Module 4: Markov Models
Module 4: Markov Modelos
Objective: Understand the HMM (Hidden Markov Model)
Script:
Exercise 1. Lay an HMM (Hidden Markov Model) for the following described problem.
Fair Bet Casino Problem
The "Fair Bet Casino" is a game in which a person (Casino employee) tosses a coin and the other players bet if the result will be heads or tails.
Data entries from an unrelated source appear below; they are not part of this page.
(* ===== verification/Luks2Convert.v ===== *)
(** * Luks2Convert: conversion between LUKS1 and LUKS2 (lib/luks2/luks2_luks1_convert.c)

    The metadata of one format built from the other's, and the move of the
    keyslot areas. Both headers are on the metadata device of the context. *)

From S2P Require Import Prelude UtilsIO CryptBackend UtilsCrypt CryptStorage Cstd JsonC Luks2Json Luks2Keyslot Luks2Edit Luks2Areas Luks2Validate Device Wipe AF Base64 KeyEncryption Luks1 Luks2Format Luks2Disk Luks2KeyslotIo Luks2Info Pbkdf.
From Stdlib Require Import Strings.Byte.

Local Open Scope string_scope.
Local Open Scope Z_scope.


(** ** LUKS1 metadata as JSON *)

Section json.
Context `{JC : JsonC}.

(** "name-mode" in a buffer of 64 bytes, or the name alone. *)
Definition luks1_cipher (hdr_v1 : luks_phdr) : string :=
  if bool_decide (cstr (Luks1.cipherMode hdr_v1) = []) then c_string (cipherName hdr_v1)
  else String.substring 0 63 (c_string (cipherName hdr_v1) ++ "-" ++ c_string (Luks1.cipherMode hdr_v1)).

Definition base64_field (b : bytes) : option json := json_object_new_string ∘ string_of_bytes <$> base64_encode_alloc b.

(** An object of the given fields, added in order. *)
Definition json_object_of (l : list (string * json)) : json :=
  foldl (fun j kv => json_object_object_add j kv.1 kv.2) json_object_new_object l.

Definition json_luks1_keyslot (hdr_v1 : luks_phdr) (keyslot : Z) : Z + json :=
  let hash := json_object_new_string (c_string (hashSpec hdr_v1)) in
  need field from base64_field (passwordSalt (kb hdr_v1 keyslot)) else inl (- EINVAL) in
  let jobj_kdf := json_object_of [
    ("type", json_object_new_string CRYPT_KDF_PBKDF2); ("hash", hash);
    ("iterations", json_object_new_int64 (passwordIterations (kb hdr_v1 keyslot))); ("salt", field) ] in
  let jobj_af := json_object_of [ ("type", json_object_new_string "luks1"); ("hash", hash); ("stripes", json_object_new_int 4000) ] in
  let '(r0, offs_a, _) := LUKS_keyslot_area hdr_v1 0 in
  let '(r1, offs_b, _) := LUKS_keyslot_area hdr_v1 1 in
  let '(r, offset, _) := LUKS_keyslot_area hdr_v1 keyslot in
  if negb (r0 =? 0) || negb (r1 =? 0) || negb (r =? 0) then inl (- EINVAL)
  else
    let area_size := offs_b -64 offs_a in
    let jobj_area := json_object_of [
      ("type", json_object_new_string "raw"); ("encryption", json_object_new_string (luks1_cipher hdr_v1));
      ("key_size", json_object_new_int (i32 (keyBytes hdr_v1))); ("offset", crypt_jobj_new_uint64 offset);
      ("size", crypt_jobj_new_uint64 area_size) ] in
    inr (json_object_of [
      ("type", json_object_new_string "luks2"); ("key_size", json_object_new_int64 (keyBytes hdr_v1)); ("kdf", jobj_kdf);
      ("af", jobj_af); ("area", jobj_area) ]).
The casino employee uses a couple times a coin "fair", where there are the same likely to either side be drawn, and sometimes an 'biased' coin, where the probability of head occur is 3/4. For safety reasons, the employee is not frequently changing the coins. This exchange rarely happens with probability 0.1. Given a sequence of results releases of coins tossed, the problem is to find when the employee used the fair coin and when he used the biased coin.
After laying out the HMM, give the probability of 01011101001 sequence to be obtained, since the hidden states (used coins) are FFFBBBBBFFF.
Obs.: In the given sequence the symbol 0 represents the occurrence of "tail" and is the first occurrence of "head". In the hidden sequence, F is the use of a "fair " coin and B of a coin " biased".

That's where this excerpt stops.